March 10, Part 5: LaBruyere

Sunday, November 2nd, 2008

A few of the girls suddenly lead me to the road. A procession of Haitians was walking down the road to the clinic, and I could soon see that they were carrying an elderly man on a door. As we joined the crowd that had gathered at the clinic to watch, a few people questioned the girls about the “blans” they were with. Some smiled.

David, who is a doctor, took charge as they cleared out the back of Pat and Clark’s pickup to make room for the man. They carefully laid him, still on the door, flat across the bed of the truck. The man’s family and Pastor Dorlean rode in the back with him, so the six of us who were traveling back to Pat’s house piled into the cab. I sat on the console, and Valery had to walk home. I waved to him sadly as we passed. It wasn’t far to his home but I didn’t think I’d see him again.

Apparently the man had fallen - from fairly high, a tree or a church roof or something - and injured his back. He couldn’t feel his legs. The people had carried him from his home in the mountains, probably at least a mile away. We had the only vehicle nearby.

It was a long, bumpy ride to Justinian Hospital in Cap Haitien, not far from the Moores’ home. David grimaced for the injured man as we jolted over a particularly large pothole. I felt the same. I could tell David and Abby understood more than I did about the man’s condition.

When we finally arrived at the hospital they took him inside and the family thanked us. I saw a boy waiting outside with a cardboard splint on his arm. He was crying and his mother, holding him, was crying too. I wondered how long they’d been waiting.

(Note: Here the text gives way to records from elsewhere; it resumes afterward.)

(** A span is the observation of the run [t] with the flags [values] whose
    child exited with [code]: signed by the owner of the key that was read, about a
    well-formed resource of that owner, by the subprocess method, with the digest of
    what was captured and of the trailer; and all output was captured if the
    writes to this process's own streams succeeded. *)
Definition observes (values : flag_values) (t : list event) (code : Z) (span : Span) : Prop :=
  ∃ seed p w out err failed,
    let ns := flag_String values "namespace" [] in
    let max := flag_Int values "max-output" defaultMaxOutput in
    read_key values t seed ∧ child_exit t w code ∧
    sp_Executor span = prim_public (prim_key_from_seed seed) ∧
    resource_ok ns p ∧
    sp_ResourceID span = resource_name (sp_Executor span) ns p ∧
    sp_MethodID span = MethodSubprocess ∧
    captures (new_captureWriter max) out err w failed ∧
    sp_Digest span = Blake2s256 (cw_buf w ++ trailer code) ∧
    (failed = false → 0 ≤ max →
       total (chunks_data out) + total (chunks_data err) ≤ max ∧
       ∃ l, merge (chunks_data out) (chunks_data err) l ∧ cw_buf w = concat l).

(** What a run that minted a receipt signed. *)
Lemma mints_span values child t code :
  mints values child t code →
  ∃ receipt span saved,
    stored t = saved ++ [(PArg (flag_String values "out" (s2b "lastro.receipt")), receipt)] ∧
    ParseSpan receipt = Ok span ∧ Span_VerifySig span = Ok tt ∧ observes values t code span.
Proof.
  intros (seed & p & traceID & spanID & now & w & out & err & failed & receipt & H). cbv zeta in H.
  destruct H as (Hl & Hkey & Hexit & Hr & Htid & Hsid & Hcap & Hx & Hb & Hc & Hst).
  match type of Hb with BuildSpan ?f _ = _ => assert (SpanFields_wf f) as Hf end.
  { split; unfold LenSpanID, LenTraceID, LenOrigin, LenDigest, LenPubkey; cbn.
    - lia.
    - lia.
    - done.
    - apply u64_range.
    - unfold Blake2s256. by rewrite length_sum256.
    - by rewrite length_public by (by apply length_key_from_seed). }
  destruct (BuildSpan_parses _ _ _ Hf Hl eq_refl Hb) as (tbs & sig & Ht & Hp & Hv).
  eexists receipt, _, _. split_and!; [exact Hst|exact Hp|exact Hv|].
  exists seed, p, w, out, err, failed. cbv zeta. split_and!; [done..|]. intros -> Hm.
  destruct (captures_all _ _ _ _ Hm Hcap) as (l & Hmerge & Hover & Hbuf).
  rewrite Hx in Hover. symmetry in Hover. apply gtb_false in Hover. eauto.
Qed.

(** A run whose child started, with another code than 125, minted a receipt. *)
Lemma cmdRun_minted args t code :
  runs (cmdRun args) t (Exit code) → children t ≠ [] → code ≠ 125 →
  ∃ flags child values rest, args = flags ++ s2b "--" :: child ∧ (s2b "--" ∉ flags) ∧
    Parse run_flags flags = Parsed values rest ∧ mints values child t code.
Proof.
  intros (code' & [= <-] & H)%cmdRun_outcomes Hc Hcode.
  destruct H as [[[Hc' _ _ _] _]|(flags & child & values & rest & Hargs & Hf & _ & Hp & _ & He)]; [done|].
  exists flags, child, values, rest. by destruct He.
Qed.
(* ===== verification/Blind.v ===== *)
(** What a receipt does not say: programs that differ in the command they start and
    in the texts they print, and what such programs store. *)

From S2P Require Import Prelude GoBytes GoStrings Crypto Toy Cursor Span Cert Method Validate.
From S2P Require Import Resource Capture Goroutines Flags Sys Lastro LastroSpec.

(** * Programs alike but for the command *)

Inductive alike : ∀ {R}, sys R → sys R → Prop :=
  | alike_refl {R} (c : sys R) : alike c c
  | alike_start n args n' args' : alike (Start n args) (Start n' args')
  | alike_print s format args args' : alike (Print s format args) (Print s format args').

Inductive blind {A} : prog A → prog A → Prop :=
  | blind_ret a : blind (Ret a) (Ret a)
  | blind_do {R} (c c' : sys R) k k' :
      alike c c' → (∀ r, blind (k r) (k' r)) → blind (Do c k) (Do c' k').

Inductive alike_event : event → event → Prop :=
  | alike_ev {R} (c c' : sys R) r : alike c c' → alike_event (Ev c r) (Ev c' r).

#[global] Instance blind_reflexive {A} : Reflexive (@blind A).
Proof. intros m. induction m as [a|R c k IH]; constructor; [apply alike_refl|exact IH]. Qed.

Lemma blind_bind {A B} (m m' : flow A) (f f' : A → flow B) :
  blind m m' → (∀ a, blind (f a) (f' a)) → blind (m ≫= f) (m' ≫= f').
Proof.
  intros Hm Hf. unfold mbind, flow_bind. induction Hm as [[s|a]|R c c' k k' Hc _ IH].
  - reflexivity.
  - apply Hf.
  - cbn. by constructor.
Qed.

Lemma blind_ret_bind {A B} (a : A) (f f' : A → flow B) :
  blind (f a) (f' a) → blind (mret a ≫= f) (mret a ≫= f').
Proof. done. Qed.

Lemma blind_finish m m' : blind m m' → blind (finish m) (finish m').
Proof. intros H. unfold finish. induction H; cbn; [reflexivity|by constructor]. Qed.

Lemma alike_reply_ok {R} (c c' : sys R) r : alike c c' → reply_ok c r → reply_ok c' r.
Proof. by destruct 1. Qed.

(** Every run of one is a run of the other with the same replies and the same end. *)
Lemma blind_runs {A} (m m' : prog A) t a :
  blind m m' → runs m t a → ∃ t', runs m' t' a ∧ Forall2 alike_event t t'.
Proof.
  intros H. revert t. induction H as [b|R c c' k k' Hc _ IH]; intros t.
  - intros [-> ->]. exists []. by repeat constructor.
  - intros (r & t1 & -> & Hr & Hrun). destruct (IH r t1 Hrun) as (t' & Hrun' & Ht).
    exists (Ev c' r :: t'). split; [|by repeat constructor].
    exists r, t'. split; [done|]. split; [by apply (alike_reply_ok c)|done].
Qed.

Lemma alike_stored t t' : Forall2 alike_event t t' → stored t' = stored t.
Proof.
  unfold stored. induction 1 as [|e e' t t' He _ IH]; [done|]. cbn. rewrite IH.
  destruct He as [R c c' r Hc]. revert r. by destruct Hc.
Qed.

Lemma alike_children t t' :
  Forall2 alike_event t t' → length (children t') = length (children t).
Proof.
  unfold children. induction 1 as [|e e' t t' He _ IH]; [done|]. cbn.
  rewrite !length_app, IH. destruct He as [R c c' r Hc]. revert r. destruct Hc; try done. by intros [].
Qed.

(** * The command of [lastro run] *)

Section Run.
Context `{P : Primitives} `{U : Unicode}.

Lemma run_child_blind child child' max : blind (run_child child max) (run_child child' max).
Proof.
  unfold run_child. apply blind_bind; [|intros [err|]]; cbn [on_error].
  - constructor; [apply alike_start|reflexivity].
  - apply blind_bind; [|reflexivity]. apply blind_bind; [|reflexivity].
    constructor; [apply alike_print|reflexivity].
  - reflexivity.
Qed.

(** A command line with its command. *)
Definition run_args (flags child : list bytes) : list bytes := flags ++ s2b "--" :: child.

Lemma cmdRun_blind flags child child' :
  s2b "--" ∉ flags → child ≠ [] → child' ≠ [] →
  blind (cmdRun (run_args flags child)) (cmdRun (run_args flags child')).
Proof.
  intros Hf Hc Hc'. unfold cmdRun, run_args. rewrite !find_sep_first by done.
  apply blind_finish, blind_ret_bind. rewrite !take_app_length, !length_app.
  rewrite !drop_after. destruct child as [|n args], child' as [|n' args']; try done.
  assert (∀ l : list bytes, l ≠ [] →
    (length flags =? length flags + length (s2b "--" :: l) - 1)%nat = false) as Hlen.
  { intros [|? ?] ?; [done|]. cbn [length]. apply Nat.eqb_neq. lia. }
  rewrite !Hlen by done. apply blind_bind; [reflexivity|intros _].
  apply blind_bind; [reflexivity|intros [values rest]]. cbv zeta.
  repeat (apply blind_bind; [reflexivity|intros ?]).
  apply blind_bind; [apply run_child_blind|reflexivity].
Qed.

(** [C31] The receipt does not bind the command: what [lastro run] stores, the
    receipt included, is a function of its flags and of the replies of the
    system, the child's output and exit code among them.  For every run of one
    command and any other command, some run of the other, with as many children
    started, ends with the same code and stores the same files, byte for byte. *)
Theorem receipt_omits_command flags child child' t s :
  s2b "--" ∉ flags → child ≠ [] → child' ≠ [] →
  runs (cmdRun (run_args flags child)) t s →
  ∃ t', runs (cmdRun (run_args flags child')) t' s ∧
    stored t' = stored t ∧ length (children t') = length (children t).
Proof.
  intros Hf Hc Hc' H. eapply blind_runs in H; [|by apply (cmdRun_blind flags child child')].
  destruct H as (t' & Hrun & Ht). exists t'.
  split; [exact Hrun|]. split; [by apply alike_stored|by apply alike_children].
Qed.

End Run.

(** The receipt of [make test], stored by a run of [true]. *)
Lemma receipt_omits_command_witness :
  length (stored example_run.1) = 1%nat ∧
  ∃ t', runs (cmdRun (run_args (take 6 example_run_args) [s2b "true"])) t' (Exit 0) ∧
    stored t' = stored example_run.1 ∧ length (children t') = length (children example_run.1).
Proof.
  split; [vm_compute; reflexivity|].
  apply (receipt_omits_command (take 6 example_run_args) [s2b "make"; s2b "test"]);
    [|done|done|exact example_run_runs].
  apply (bool_decide_unpack _). vm_compute. exact I.
Defined.
(** What the two machines must agree on beforehand. *)
Record setup (m : material) (eph : bytes) (D : daemon) (trusted : list bytes)
    (client peer : Cert) : Prop := {
  su_keys : ∃ qI qR,
    parties (goStaticSec m) (goStaticPub m) (d_static D) (d_staticPub D) eph qI (d_eph D) qR;
  su_daemonStatic : daemonStatic m = d_staticPub D;
  su_daemonSigpub : daemonSigpub m = d_sigPub D;
  su_seed : length (d_seed D) = 32%nat;
  (** the client's certificate is for its signing key, and valid at the daemon *)
  su_client : ParseCert (goCert m) = Ok client ∧ ValidateCertChainNoClock client trusted = Ok tt;
  su_clientKey : ct_SigPubkey client = prim_public (prim_key_from_seed (goSigSeed m));
  (** and conversely *)
  su_peer : ParseCert (d_cert D) = Ok peer ∧ ValidateCertChainNoClock peer (trustedKeys m) = Ok tt;
  su_peerKey : ct_SigPubkey peer = prim_public (prim_key_from_seed (d_seed D));
}.

End Daemon.

Section Session.
Context `{P : Primitives} {L : PrimitivesLaws}.
Context (files : path → option bytes) (eph : bytes) (D : daemon).
Context (m : material) (trusted : list bytes) (client peer : Cert).
Hypothesis Hsetup : setup m eph D trusted client peer.
Hypothesis Hm : material_ok m.

Abbreviation serve := (served (daemon_env files eph D)).
Lemma read_float_ok (j : uninit4) (file : FILE) :
  stream_ok file -> stream_ok (snd (read_float j file)).
Proof.
  unfold stream_ok. intros H.
  pose proof (read_float_any j file) as E. cbv zeta in E. rewrite E.
  cbn [snd contents pos].
  pose proof (readable_length file) as Hr. unfold available in Hr.
  rewrite length_skipn in Hr. rewrite length_firstn. lia.
Qed.

(** X8. The position stays within the contents: each of the six routines,
    called on a stream whose position is within its contents, leaves a
    stream of that kind, also when a read comes up short. *)
Theorem stream_ok_preserved (j1 j2 : uninit4) (file : FILE) (v : Z)
    (x : float) (s : MyStruct) :
  stream_ok file ->
  stream_ok (write_int32 file v) /\
  stream_ok (write_float file x) /\
  stream_ok (write_struct file s) /\
  stream_ok (snd (read_int32 j1 file)) /\
  stream_ok (snd (read_float j2 file)) /\
  stream_ok (snd (read_struct j1 j2 file s)).
Proof.
  intros H.
  rewrite write_int32_put, write_float_put, (write_struct_put file s H).
  rewrite read_struct_snd. cbn [snd].
  repeat split; auto using stream_put_ok, read_int32_ok, read_float_ok.
Qed.

Lemma stream_ok_preserved_witness :
  stream_ok (fopen_rb [Byte.x01; Byte.x02; Byte.x03; Byte.x04; Byte.x05]) /\
  stream_ok (snd (read_struct zeroed zeroed
                    (fopen_rb [Byte.x01; Byte.x02; Byte.x03; Byte.x04; Byte.x05])
                    (mkMyStruct 0 (float_of_bits 0)))).
Proof.
  assert (H : stream_ok
                (fopen_rb [Byte.x01; Byte.x02; Byte.x03; Byte.x04; Byte.x05]))
    by (unfold stream_ok; cbn; lia).
  split; [exact H|].
  exact (proj2 (proj2 (proj2 (proj2 (proj2
    (stream_ok_preserved zeroed zeroed _ 0 (float_of_bits 0)
       (mkMyStruct 0 (float_of_bits 0)) H)))))).
Defined.

Lemma stream_put_length (bs : list uint8_t) (file : FILE) :
  stream_ok file ->
  length (contents (stream_put bs file))
  = Nat.max (length (contents file)) (pos file + length bs).
Proof.
  unfold stream_ok, stream_put. cbn [contents]. intros H.
  rewrite !length_app, length_firstn, repeat_length, length_skipn. lia.
Qed.

(** X9. Size of the stream after a write: on a stream whose position is
    within its contents, a write over existing bytes keeps the length and a
    write reaching past the end extends the stream just to the new
    position; the length after [write_int32] or [write_float] is the
    larger of the old length and the old position plus four, after
    [write_struct] plus eight.  No write touches the end-of-file
    indicator. *)
Theorem write_length (file : FILE) (v : Z) (x : float) (s : MyStruct) :
  stream_ok file ->
  (length (contents (write_int32 file v))
   = Nat.max (length (contents file)) (pos file + 4) /\
   eof (write_int32 file v) = eof file) /\
  (length (contents (write_float file x))
   = Nat.max (length (contents file)) (pos file + 4) /\
   eof (write_float file x) = eof file) /\
  (length (contents (write_struct file s))
   = Nat.max (length (contents file)) (pos file + 8) /\
   eof (write_struct file s) = eof file).
Proof.
  intros H.
  rewrite write_int32_put, write_float_put, (write_struct_put file s H).
  rewrite !stream_put_length by exact H.
  repeat split.
Qed.

Lemma write_length_witness :
  let file := mkFILE [Byte.x01; Byte.x02; Byte.x03; Byte.x04; Byte.x05; Byte.x06]
                     1 true in
  stream_ok file /\
  length (contents (write_int32 file 9)) = 6%nat /\
  length (contents (write_struct file (mkMyStruct 9 (float_of_bits 0)))) = 9%nat.
Proof.
  cbv zeta.
  assert (H : stream_ok
                (mkFILE [Byte.x01; Byte.x02; Byte.x03; Byte.x04; Byte.x05;
                         Byte.x06] 1 true))
    by (unfold stream_ok; cbn; lia).
  split; [exact H|].
  destruct (write_length _ 9 (float_of_bits 0)
              (mkMyStruct 9 (float_of_bits 0)) H)
    as [[E1 _] [_ [E3 _]]].
  split; [etransitivity; [exact E1 | reflexivity]
         | etransitivity; [exact E3 | reflexivity]].
Defined.

(** X10. A short read shows in the end-of-file indicator and nowhere else:
    on a stream whose indicator is clear, after [read_int32] or
    [read_float] the indicator is set exactly when fewer than four bytes
    were ahead; reading the last four bytes of a stream leaves it clear.
    Either way the position advances by the number of bytes that were
    there, four at most. *)
Theorem short_read_sets_eof (j : uninit4) (file : FILE) :
  eof file = false ->
  (eof (snd (read_int32 j file)) = true
   <-> (length (available file) < 4)%nat) /\
  (eof (snd (read_float j file)) = true
   <-> (length (available file) < 4)%nat) /\
  pos (snd (read_int32 j file))
  = (pos file + Nat.min 4 (length (available file)))%nat /\
  pos (snd (read_float j file))
  = (pos file + Nat.min 4 (length (available file)))%nat.
Proof.
  intros H.
  assert (Hr : readable file = available file)
    by (unfold readable; rewrite H; reflexivity).
  pose proof (read_int32_any j file) as Ei. cbv zeta in Ei.
  pose proof (read_float_any j file) as Ef. cbv zeta in Ef.
  rewrite Hr in Ei, Ef. rewrite Ei, Ef.
  cbn [snd eof pos]. rewrite H, length_firstn. cbn [orb].
  rewrite Nat.ltb_lt.
  repeat split; intros; lia.
Qed.

Lemma short_read_sets_eof_witness :
  eof (fopen_rb [Byte.x01; Byte.x02; Byte.x03; Byte.x04]) = false /\
  eof (snd (read_int32 zeroed (fopen_rb [Byte.x01; Byte.x02; Byte.x03; Byte.x04])))
  <> true.
Proof.
  split; [reflexivity|].
  intros E.
  apply (proj1 (proj1 (short_read_sets_eof zeroed
                         (fopen_rb [Byte.x01; Byte.x02; Byte.x03; Byte.x04])
                         eq_refl))) in E.
  cbn in E. lia.
Defined.

Lemma to_int32_be32_inj (a0 a1 a2 a3 b0 b1 b2 b3 : uint8_t) :
  to_int32 (be32 a0 a1 a2 a3) = to_int32 (be32 b0 b1 b2 b3) ->
  u8 a3 = u8 b3.
Proof.
  unfold to_int32, be32. intros Heq. byte_bounds.
  Z.div_mod_to_equations. lia.
Qed.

David seemed reluctant to leave. I think as a doctor, he felt compelled to do something more to help. He told me, back in the truck, about the deplorable conditions inside the hospital.

March 10, Part 4: LaBruyere

Sunday, November 2nd, 2008

I’d been practicing my Creole so I could communicate better with the little boys. Back at the clinic, I asked a few of their names. One was named July (sp? pronounced like Julie). They wanted me to get Abby so I did, and Pat helped us talk to them. She offered us drinks so we went and sat on the benches outside the clinic and had Limonades/sodas.

One of the little girls beckoned me across a dry creek. A few of the children wanted a picture. Soon David came over with bubbles and had me take pictures with his digital camera while he played with the kids. They loved it. He was soon surrounded by jumping, giggling children and bubbles floating overhead. They’d been disappointed with my old 35mm camera, but with David’s they could see themselves on the screen and point each other out in the photos. They wanted pictures with Abby and me, too.

Some of the girls organized us and the other children for some kind of games. We were a little slow to figure it out, but they led us in something like London Bridges and Ring Around the Rosie. They sang, in Creole of course, the appropraite songs and clapped and beat their feet on the ground to the rhythm.